-- DATA FOR REVIEW follows --

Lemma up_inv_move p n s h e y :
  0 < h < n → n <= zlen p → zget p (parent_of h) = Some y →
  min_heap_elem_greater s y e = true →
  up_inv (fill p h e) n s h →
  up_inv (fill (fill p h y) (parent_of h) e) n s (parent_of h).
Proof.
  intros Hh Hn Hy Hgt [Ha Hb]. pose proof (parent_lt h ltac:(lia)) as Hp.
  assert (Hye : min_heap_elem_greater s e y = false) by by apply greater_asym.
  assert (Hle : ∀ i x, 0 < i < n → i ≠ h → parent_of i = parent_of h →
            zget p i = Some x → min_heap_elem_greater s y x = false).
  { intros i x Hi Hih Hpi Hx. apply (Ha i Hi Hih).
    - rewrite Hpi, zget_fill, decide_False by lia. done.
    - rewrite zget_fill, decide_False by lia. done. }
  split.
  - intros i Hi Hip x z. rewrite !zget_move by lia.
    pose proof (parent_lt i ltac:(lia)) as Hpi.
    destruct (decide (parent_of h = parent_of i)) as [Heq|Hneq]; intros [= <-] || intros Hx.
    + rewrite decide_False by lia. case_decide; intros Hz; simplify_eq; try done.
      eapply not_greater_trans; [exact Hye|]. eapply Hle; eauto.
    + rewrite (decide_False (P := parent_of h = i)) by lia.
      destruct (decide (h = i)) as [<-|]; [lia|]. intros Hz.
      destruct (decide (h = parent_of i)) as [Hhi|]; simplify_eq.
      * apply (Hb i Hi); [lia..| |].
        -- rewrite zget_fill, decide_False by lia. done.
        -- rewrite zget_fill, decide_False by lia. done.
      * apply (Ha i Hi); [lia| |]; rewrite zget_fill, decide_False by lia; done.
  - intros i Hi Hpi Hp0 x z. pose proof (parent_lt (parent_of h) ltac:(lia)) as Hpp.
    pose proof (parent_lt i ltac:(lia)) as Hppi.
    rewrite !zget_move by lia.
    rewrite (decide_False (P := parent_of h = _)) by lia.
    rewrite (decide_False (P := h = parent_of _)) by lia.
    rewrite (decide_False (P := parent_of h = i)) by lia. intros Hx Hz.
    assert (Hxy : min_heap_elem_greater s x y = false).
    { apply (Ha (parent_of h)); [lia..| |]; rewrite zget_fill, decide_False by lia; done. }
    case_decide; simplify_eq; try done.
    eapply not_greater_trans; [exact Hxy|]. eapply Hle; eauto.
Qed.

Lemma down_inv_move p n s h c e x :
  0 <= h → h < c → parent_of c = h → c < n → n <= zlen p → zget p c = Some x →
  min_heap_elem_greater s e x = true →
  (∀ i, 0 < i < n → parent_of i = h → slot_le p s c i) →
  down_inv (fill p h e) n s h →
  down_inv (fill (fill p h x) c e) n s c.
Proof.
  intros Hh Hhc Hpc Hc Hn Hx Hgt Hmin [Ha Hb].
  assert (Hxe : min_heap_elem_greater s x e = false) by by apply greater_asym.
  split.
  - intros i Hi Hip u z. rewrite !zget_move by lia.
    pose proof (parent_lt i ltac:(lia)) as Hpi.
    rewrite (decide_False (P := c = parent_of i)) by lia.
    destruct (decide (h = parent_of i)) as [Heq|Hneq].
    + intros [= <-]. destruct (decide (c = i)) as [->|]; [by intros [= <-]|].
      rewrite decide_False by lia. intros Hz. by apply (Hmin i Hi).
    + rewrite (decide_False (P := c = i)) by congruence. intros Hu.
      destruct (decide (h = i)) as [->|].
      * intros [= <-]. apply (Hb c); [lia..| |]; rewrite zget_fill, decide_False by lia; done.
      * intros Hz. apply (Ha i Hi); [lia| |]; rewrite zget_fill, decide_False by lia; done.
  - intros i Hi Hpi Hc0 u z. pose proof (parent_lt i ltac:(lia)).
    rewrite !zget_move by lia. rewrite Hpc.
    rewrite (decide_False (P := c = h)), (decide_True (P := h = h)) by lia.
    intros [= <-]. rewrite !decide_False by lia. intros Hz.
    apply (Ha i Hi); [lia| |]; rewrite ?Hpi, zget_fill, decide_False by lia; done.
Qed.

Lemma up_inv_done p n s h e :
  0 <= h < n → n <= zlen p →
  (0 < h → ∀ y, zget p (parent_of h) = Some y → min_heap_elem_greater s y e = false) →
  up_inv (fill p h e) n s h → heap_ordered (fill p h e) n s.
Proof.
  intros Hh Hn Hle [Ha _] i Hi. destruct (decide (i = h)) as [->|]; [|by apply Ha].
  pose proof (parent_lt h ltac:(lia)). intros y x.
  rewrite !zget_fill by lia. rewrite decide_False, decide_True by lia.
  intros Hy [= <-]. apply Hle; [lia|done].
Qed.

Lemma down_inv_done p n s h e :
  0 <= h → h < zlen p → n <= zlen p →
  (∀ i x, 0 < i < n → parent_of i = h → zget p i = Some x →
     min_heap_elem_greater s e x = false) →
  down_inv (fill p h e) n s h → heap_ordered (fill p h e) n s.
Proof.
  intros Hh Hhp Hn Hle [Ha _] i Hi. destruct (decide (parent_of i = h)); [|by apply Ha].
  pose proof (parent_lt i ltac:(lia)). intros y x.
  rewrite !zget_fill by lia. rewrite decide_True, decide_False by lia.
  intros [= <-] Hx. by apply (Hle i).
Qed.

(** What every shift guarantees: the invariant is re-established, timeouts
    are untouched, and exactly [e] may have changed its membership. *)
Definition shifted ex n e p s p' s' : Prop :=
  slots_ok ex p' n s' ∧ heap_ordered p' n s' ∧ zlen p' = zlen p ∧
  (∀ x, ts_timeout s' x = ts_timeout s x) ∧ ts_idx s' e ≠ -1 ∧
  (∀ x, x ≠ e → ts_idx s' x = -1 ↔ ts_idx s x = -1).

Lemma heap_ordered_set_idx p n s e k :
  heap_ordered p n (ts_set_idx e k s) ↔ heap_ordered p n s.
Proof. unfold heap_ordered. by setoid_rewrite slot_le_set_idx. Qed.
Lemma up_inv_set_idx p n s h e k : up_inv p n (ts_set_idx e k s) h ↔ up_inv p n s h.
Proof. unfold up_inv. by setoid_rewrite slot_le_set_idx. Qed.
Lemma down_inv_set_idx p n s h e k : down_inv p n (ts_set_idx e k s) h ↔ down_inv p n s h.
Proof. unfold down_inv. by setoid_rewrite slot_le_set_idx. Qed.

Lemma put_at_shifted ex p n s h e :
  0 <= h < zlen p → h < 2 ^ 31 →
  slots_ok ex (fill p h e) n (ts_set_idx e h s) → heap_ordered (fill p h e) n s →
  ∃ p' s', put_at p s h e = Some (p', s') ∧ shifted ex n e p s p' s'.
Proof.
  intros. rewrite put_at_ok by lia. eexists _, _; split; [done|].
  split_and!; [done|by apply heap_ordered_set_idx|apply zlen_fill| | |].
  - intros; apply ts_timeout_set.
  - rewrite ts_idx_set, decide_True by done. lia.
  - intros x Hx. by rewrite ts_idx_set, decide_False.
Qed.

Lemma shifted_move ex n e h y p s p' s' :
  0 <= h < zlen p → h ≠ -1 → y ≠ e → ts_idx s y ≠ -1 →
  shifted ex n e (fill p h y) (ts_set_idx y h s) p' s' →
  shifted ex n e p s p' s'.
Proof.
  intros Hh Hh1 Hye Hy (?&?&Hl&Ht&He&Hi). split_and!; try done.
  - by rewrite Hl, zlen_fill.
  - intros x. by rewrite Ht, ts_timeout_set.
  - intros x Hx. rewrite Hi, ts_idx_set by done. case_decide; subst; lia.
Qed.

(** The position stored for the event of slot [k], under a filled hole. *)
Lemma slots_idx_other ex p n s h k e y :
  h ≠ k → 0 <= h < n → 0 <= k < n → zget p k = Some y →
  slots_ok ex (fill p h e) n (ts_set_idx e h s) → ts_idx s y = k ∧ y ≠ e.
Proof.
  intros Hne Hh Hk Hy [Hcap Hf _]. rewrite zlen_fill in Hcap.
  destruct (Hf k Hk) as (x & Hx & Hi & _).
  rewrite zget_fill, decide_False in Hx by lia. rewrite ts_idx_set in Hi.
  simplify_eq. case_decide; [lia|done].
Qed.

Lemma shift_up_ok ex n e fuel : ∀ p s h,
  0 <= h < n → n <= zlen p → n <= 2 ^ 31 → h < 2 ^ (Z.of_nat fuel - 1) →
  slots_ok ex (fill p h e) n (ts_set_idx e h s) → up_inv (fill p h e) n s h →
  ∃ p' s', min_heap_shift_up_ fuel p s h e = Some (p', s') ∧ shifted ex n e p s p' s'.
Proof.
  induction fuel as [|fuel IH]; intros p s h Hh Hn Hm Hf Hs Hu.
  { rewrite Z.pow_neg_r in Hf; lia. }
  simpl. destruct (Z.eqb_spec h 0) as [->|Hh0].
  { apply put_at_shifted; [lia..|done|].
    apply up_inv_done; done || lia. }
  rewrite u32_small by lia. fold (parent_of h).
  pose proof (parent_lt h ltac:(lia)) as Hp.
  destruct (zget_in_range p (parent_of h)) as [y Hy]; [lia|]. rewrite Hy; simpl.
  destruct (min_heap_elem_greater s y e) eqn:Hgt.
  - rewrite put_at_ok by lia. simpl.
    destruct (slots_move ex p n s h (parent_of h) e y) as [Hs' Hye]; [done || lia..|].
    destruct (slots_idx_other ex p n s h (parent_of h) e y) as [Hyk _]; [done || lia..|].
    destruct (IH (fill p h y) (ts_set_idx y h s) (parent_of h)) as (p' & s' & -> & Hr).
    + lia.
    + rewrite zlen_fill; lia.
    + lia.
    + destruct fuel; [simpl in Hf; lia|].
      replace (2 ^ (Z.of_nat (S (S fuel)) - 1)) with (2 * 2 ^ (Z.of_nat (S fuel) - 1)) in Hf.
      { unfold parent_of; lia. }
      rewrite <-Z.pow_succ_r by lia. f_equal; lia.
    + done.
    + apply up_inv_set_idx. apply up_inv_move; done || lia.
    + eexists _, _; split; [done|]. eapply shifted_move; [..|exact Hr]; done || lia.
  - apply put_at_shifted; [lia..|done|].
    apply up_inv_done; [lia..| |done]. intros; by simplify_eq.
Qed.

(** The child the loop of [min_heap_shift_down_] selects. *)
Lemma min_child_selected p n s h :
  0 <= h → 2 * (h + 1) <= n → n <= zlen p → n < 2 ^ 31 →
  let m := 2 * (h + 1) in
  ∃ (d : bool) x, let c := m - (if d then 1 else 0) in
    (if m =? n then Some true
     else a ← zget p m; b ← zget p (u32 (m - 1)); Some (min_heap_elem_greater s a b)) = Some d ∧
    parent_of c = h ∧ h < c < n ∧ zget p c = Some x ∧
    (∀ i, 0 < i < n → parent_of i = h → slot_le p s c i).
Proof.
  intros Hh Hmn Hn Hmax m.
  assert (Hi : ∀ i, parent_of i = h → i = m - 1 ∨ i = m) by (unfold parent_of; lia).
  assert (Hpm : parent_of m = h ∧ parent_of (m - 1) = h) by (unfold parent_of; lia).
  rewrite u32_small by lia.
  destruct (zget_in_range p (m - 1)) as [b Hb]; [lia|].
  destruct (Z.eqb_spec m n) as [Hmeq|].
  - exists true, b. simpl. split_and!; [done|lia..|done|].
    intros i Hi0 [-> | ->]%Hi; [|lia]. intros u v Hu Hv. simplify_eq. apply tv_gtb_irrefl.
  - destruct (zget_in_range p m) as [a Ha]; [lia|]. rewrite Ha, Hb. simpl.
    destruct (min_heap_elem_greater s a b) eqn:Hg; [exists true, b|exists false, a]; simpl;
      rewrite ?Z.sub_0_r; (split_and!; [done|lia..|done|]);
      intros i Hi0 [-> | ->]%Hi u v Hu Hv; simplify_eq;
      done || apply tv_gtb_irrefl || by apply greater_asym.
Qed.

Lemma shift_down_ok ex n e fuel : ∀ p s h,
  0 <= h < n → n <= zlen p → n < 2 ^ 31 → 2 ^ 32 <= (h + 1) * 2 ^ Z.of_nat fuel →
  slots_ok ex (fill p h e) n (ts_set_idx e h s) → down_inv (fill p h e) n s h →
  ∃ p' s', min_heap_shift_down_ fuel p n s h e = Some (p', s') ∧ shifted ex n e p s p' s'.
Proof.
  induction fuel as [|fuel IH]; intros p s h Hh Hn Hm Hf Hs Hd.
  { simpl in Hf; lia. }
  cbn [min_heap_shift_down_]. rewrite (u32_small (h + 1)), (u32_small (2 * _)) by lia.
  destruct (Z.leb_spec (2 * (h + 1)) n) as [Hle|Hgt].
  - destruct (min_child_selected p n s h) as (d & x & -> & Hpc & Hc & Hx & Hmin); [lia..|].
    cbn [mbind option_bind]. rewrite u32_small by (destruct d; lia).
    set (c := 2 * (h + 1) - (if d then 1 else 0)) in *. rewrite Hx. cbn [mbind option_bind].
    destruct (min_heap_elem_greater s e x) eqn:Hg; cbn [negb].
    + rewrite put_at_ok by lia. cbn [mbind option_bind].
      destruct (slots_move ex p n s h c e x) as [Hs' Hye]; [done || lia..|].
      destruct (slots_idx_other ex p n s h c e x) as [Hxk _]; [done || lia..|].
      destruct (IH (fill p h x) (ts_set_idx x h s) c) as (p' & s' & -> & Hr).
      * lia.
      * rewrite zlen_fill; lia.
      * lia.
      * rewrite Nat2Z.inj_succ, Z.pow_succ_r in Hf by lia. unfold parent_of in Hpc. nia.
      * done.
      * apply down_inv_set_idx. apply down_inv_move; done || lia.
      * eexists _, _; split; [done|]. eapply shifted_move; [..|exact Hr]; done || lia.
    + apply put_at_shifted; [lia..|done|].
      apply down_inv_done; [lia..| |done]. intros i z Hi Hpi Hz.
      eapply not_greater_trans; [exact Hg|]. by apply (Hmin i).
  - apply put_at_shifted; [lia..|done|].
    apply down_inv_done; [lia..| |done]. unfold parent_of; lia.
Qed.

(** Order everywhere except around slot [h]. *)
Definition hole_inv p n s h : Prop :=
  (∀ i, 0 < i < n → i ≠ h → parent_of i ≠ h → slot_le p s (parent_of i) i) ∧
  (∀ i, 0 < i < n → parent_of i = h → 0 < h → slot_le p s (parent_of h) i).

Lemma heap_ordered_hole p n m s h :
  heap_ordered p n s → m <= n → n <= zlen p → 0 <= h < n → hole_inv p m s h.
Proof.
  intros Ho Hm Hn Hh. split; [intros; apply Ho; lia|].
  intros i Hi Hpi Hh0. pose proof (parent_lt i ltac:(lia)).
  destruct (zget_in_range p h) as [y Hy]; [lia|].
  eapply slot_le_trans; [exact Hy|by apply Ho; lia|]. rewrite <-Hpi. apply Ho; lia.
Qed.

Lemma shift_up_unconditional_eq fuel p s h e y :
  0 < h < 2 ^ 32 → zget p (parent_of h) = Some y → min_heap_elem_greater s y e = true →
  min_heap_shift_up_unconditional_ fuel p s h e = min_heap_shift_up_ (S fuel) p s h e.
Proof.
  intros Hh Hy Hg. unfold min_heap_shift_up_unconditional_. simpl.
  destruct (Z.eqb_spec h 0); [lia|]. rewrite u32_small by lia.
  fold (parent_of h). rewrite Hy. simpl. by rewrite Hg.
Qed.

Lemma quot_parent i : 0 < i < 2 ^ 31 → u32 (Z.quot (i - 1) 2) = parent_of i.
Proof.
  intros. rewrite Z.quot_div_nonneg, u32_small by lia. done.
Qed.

-- DATA FOR REVIEW concluded --

» **REQUIRED WORK**:
Extract from the records above the lines from the one containing "s) → down_inv" to the one containing "cbn [mbind option_bind]. rewrite", both lines included, exactly as they appear and with nothing else.

» **FINISHED EXERCISE**:
  slots_ok ex (fill p h e) n (ts_set_idx e h s) → down_inv (fill p h e) n s h →
  ∃ p' s', min_heap_shift_down_ fuel p n s h e = Some (p', s') ∧ shifted ex n e p s p' s'.
Proof.
  induction fuel as [|fuel IH]; intros p s h Hh Hn Hm Hf Hs Hd.
  { simpl in Hf; lia. }
  cbn [min_heap_shift_down_]. rewrite (u32_small (h + 1)), (u32_small (2 * _)) by lia.
  destruct (Z.leb_spec (2 * (h + 1)) n) as [Hle|Hgt].
  - destruct (min_child_selected p n s h) as (d & x & -> & Hpc & Hc & Hx & Hmin); [lia..|].
    cbn [mbind option_bind]. rewrite u32_small by (destruct d; lia).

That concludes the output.